Türkiye’den AB’ye sert tepki
Öte yandan Türkiye Cumhuriyeti Dışişleri Bakanlığı ise bu belgedeki ifadelere sert tepki göstererek, “Bu belgenin AB’yi Doğu Akdeniz’de, çözümlerin değil, sorunların parçası yapacağı ve doğru stratejilere taşımayacağı aşikardır” ifadesi kullanıldı.
Bakanlık yaptığı yazılı açıklamada, belgenin özellikle Türkiye’ye atıfta bulunulan Doğu Akdeniz bölümünün, Türkiye’nin ve Kıbrıs Türklerinin bu denizdeki haklarını yok sayan ve maksimalist deniz yetki alanı iddiaları bulunan iki AB üyesi tarafından AB’ye dikte ettirildiği, bu haliyle uluslararası hukuka, teamüle ve hatta AB’nin kendi müktesebatına aykırı ve gerçeklikten kopuk olduğunun görüldüğü vurgulanarak, şunlar kaydedildi:
“Bu anlayışla doğru yönü göstermekten şaşarak ‘pusula’ olmaktan çıkan belgeyi ‘stratejik’ olarak görebilmek de güçtür. Bu belgenin AB’yi Doğu Akdeniz’de, çözümlerin değil, sorunların parçası yapacağı ve doğru stratejilere taşımayacağı aşikardır.

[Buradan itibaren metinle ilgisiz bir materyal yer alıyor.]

Lemma readSize_cases b slen : is_bytes b → 1 ≤ slen ≤ 8 →
  readSize b slen = Err io_ErrUnexpectedEOF ∨
  ∃ l tl, b = l ++ tl ∧ is_bytes l ∧ strlen l = slen ∧
          readSize b slen = readSize_result (be_val l) (hd 0 l).
Proof.
  intros Hb Hslen. destruct (decide (strlen b < slen)) as [Hlt|Hge].
  - left. unfold readSize. by rewrite (proj2 (Z.ltb_lt _ _) Hlt).
  - right. pose proof (take_drop (Z.to_nat slen) b) as E.
    assert (length (take (Z.to_nat slen) b) = Z.to_nat slen) as HL by (rewrite length_take; lia).
    set (l := take _ b) in *. clearbody l.
    assert (is_bytes l) as Hl by (rewrite <- E in Hb; by apply Forall_app in Hb as [Hb _]).
    pose proof (readSize_spec l (drop (Z.to_nat slen) b) Hl ltac:(lia)) as R. rewrite E in R.
    exists l, (drop (Z.to_nat slen) b). split_and!; [done|done|lia|].
    by replace slen with (strlen l) by lia.
Qed.

(** [readSize] succeeds exactly on the minimal form of a size of 56 or more. *)
Lemma readSize_ok b slen s : is_bytes b → 1 ≤ slen ≤ 8 →
  readSize b slen = Ok s ↔
  ∃ tl, b = big_Bytes s ++ tl ∧ strlen (big_Bytes s) = slen ∧ 56 ≤ s < two64.
Proof.
  intros Hb Hslen. split.
  - destruct (readSize_cases b slen Hb Hslen) as [->|(l & tl & -> & Hl & HL & ->)]; [done|].
    unfold readSize_result.
    destruct (Z.ltb_spec (be_val l) 56); [done|].
    destruct (Z.eqb_spec (hd 0 l) 0) as [|Hhd]; [done|]. intros [= <-].
    rewrite big_Bytes_be_val; [|done|by destruct l].
    exists tl. pose proof (be_val_lt_two64 l Hl ltac:(lia)). split_and!; done || lia.
  - intros (tl & -> & <- & Hs). apply Forall_app in Hb as [Hb _].
    pose proof (big_Bytes_size s ltac:(lia)). rewrite readSize_spec by done.
    unfold readSize_result. rewrite be_val_big_Bytes, Z.abs_eq by lia.
    destruct (Z.ltb_spec s 56); [lia|].
    destruct (Z.eqb_spec (hd 0 (big_Bytes s)) 0) as [E|]; [|done].
    by apply big_Bytes_hd in E; [|lia].
Qed.

Lemma readSize_no_panic b slen : is_bytes b → 1 ≤ slen ≤ 8 → readSize b slen ≠ Panic.
Proof.
  intros Hb Hslen.
  destruct (readSize_cases b slen Hb Hslen) as [->|(l & tl & -> & Hl & HL & ->)]; [done|].
  unfold readSize_result. by repeat case_match.
Qed.
Definition bool_result (num : Z) : outcome RlpError bool :=
  if num =? 0 then Ok false else if num =? 1 then Ok true else Err errInvalidBool.

Lemma Bool_sound n : sound Stream_Bool (λ b x, lang TBool (VBool b) x) n.
Proof.
  eapply (sound_map _ bool_result); [apply (uint_sound 8); by left| | |].
  - intros a s. unfold bool_result. by repeat case_match.
  - intros a. unfold bool_result. by repeat case_match.
  - intros a b x [-> Ha]. unfold bool_result.
    destruct (Z.eqb_spec a 0) as [->|]; [|destruct (Z.eqb_spec a 1) as [->|]; [|done]];
      intros [= <-]; (split; [constructor|done]).
Qed.

Lemma Bool_complete n : complete Stream_Bool (λ b x, lang TBool (VBool b) x) n.
Proof.
  eapply (complete_map _ bool_result); [apply (uint_complete 8); by left| |].
  - intros a s. unfold bool_result. by repeat case_match.
  - intros [] x [_ [= <-]]; [exists 1|exists 0]; (split; [split; [done|lia]|done]).
Qed.

Lemma boolv_sound n : sound (b ← Stream_Bool; mret (VBool b)) (lang TBool) n.
Proof.
  eapply (sound_map _ (λ v, Ok (VBool v))); [apply Bool_sound|done|done|].
  by intros b v x Hb [= <-].
Qed.

Lemma boolv_complete n : complete (b ← Stream_Bool; mret (VBool b)) (lang TBool) n.
Proof.
  eapply (complete_map _ (λ v, Ok (VBool v))); [apply Bool_complete|done|].
  intros v x HL. pose proof HL as [Ht _]. inversion Ht; subst. by exists b.
Qed.

Definition bigint_result (b : list Z) : outcome RlpError value :=
  match b with 0 :: _ => Err ErrCanonInt | _ => Ok (VBigIntPtr (Some (be_val b))) end.

Lemma bigint_sound n : sound decodeBigInt (lang TBigInt) n.
Proof.
  eapply (sound_map _ bigint_result); [apply Bytes_sound| | |].
  - intros a s. unfold bigint_result. by repeat case_match.
  - intros a. unfold bigint_result. by repeat case_match.
  - intros a v x [-> Ha] Hr. assert (hd 1 a ≠ 0) as Hhd by (destruct a as [|[]]; [done|done|cbn; lia|cbn; lia]).
    assert (v = VBigIntPtr (Some (be_val a))) as ->
      by (unfold bigint_result in Hr; repeat case_match; congruence).
    pose proof (be_val_bounds a Ha). split; [constructor; lia|]. cbn.
    destruct (Z.ltb_spec (be_val a) 0); [lia|]. by rewrite big_Bytes_be_val.
Qed.
(** The loop of [Write]; every round takes at least one byte of [p]. *)
Fixpoint Write_loop (fuel : nat) (p : list Z) (d : state) : outcome Empty_set state :=
  match fuel with
  | O => Ok d
  | S fuel =>
      if (length p =? 0)%nat then Ok d
      else if (buf_len d =? 0)%nat && (st_rate d <=? length p)%nat then
        let d := set_a (xorInGeneric (st_a d) (take (st_rate d) p)) d in
        Write_loop fuel (drop (st_rate d) p) (set_a (keccakF1600 (st_a d)) d)
      else
        let todo := min (st_rate d - buf_len d) (length p) in
        d ← append_buf (take todo p) d;
        d ← (if (buf_len d =? st_rate d)%nat then permute d else Ok d);
        Write_loop fuel (drop todo p) d
  end.

Definition Write (p : list Z) (d : state) : outcome Empty_set state :=
  match st_state d with
  | spongeSqueezing => Panic
  | spongeAbsorbing => d ← ensure_buf d; Write_loop (length p) p d
  end.

(** The loop of [Read]; every round fills at least one byte. *)
Fixpoint Read_loop (fuel n : nat) (d : state) : outcome Empty_set (state * list Z) :=
  match fuel with
  | O => Ok (d, [])
  | S fuel =>
      if (n =? 0)%nat then Ok (d, [])
      else
        let k := min n (buf_len d) in
        let out := take k (buf_bytes d) in
        let d := set_buf ((fun '(off, len) => (off + k, len - k)%nat) <$> st_buf d) d in
        d ← (if (buf_len d =? 0)%nat then permute d else Ok d);
        '(d, rest) ← Read_loop fuel (n - k) d;
        Ok (d, out ++ rest)
  end.

Definition Read (n : nat) (d : state) : outcome Empty_set (state * list Z) :=
  d ← (match st_state d with spongeAbsorbing => padAndPermute (st_dsbyte d) d | spongeSqueezing => Ok d end);
  Read_loop n n d.

Definition Sum (inp : list Z) (d : state) : outcome Empty_set (list Z) :=
  dup ← clone d;
  '(_, hash) ← Read (st_outputLen dup) dup;
  Ok (inp ++ hash).

Definition newState (rate outputLen : nat) (dsbyte : Z) : state :=
  mkState (replicate 25 0) None rate dsbyte (replicate maxRate 0) outputLen spongeAbsorbing.

Definition NewKeccak256 : state := newState 136 32 0x01.
Definition NewKeccak512 : state := newState 72 64 0x01.
Definition New224 : state := newState 144 28 0x06.
Definition New256 : state := newState 136 32 0x06.
Definition New384 : state := newState 104 48 0x06.
Definition New512 : state := newState 72 64 0x06.
Definition NewShake128 : state := newState 168 0 0x1f.
Definition NewShake256 : state := newState 136 0 0x1f.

Son günlerde yaşanan gelişmeler göz önüne alındığında, belgenin gerçekleri ve doğruları bu şekilde ıskalamış olması ve tam üyelik adayı olan bir NATO Müttefikini bu denli sığ bir bakışla ele alması AB için bir vizyonsuzluk ve talihsizliktir.”
Avrupa Birliği Konseyi, geçtiğimiz yıl kasım ayında Türkiye’nin Doğu Akdeniz’deki doğal gaz arama çalışmaları nedeniyle aldığı yaptırım kararını bir yıl daha uzattı. Konseyden yapılan açıklamada halihazırda uygulanan önlemlerin 12 Kasım 2022’ye kadar devam etmesine karar verdiği belirtildi.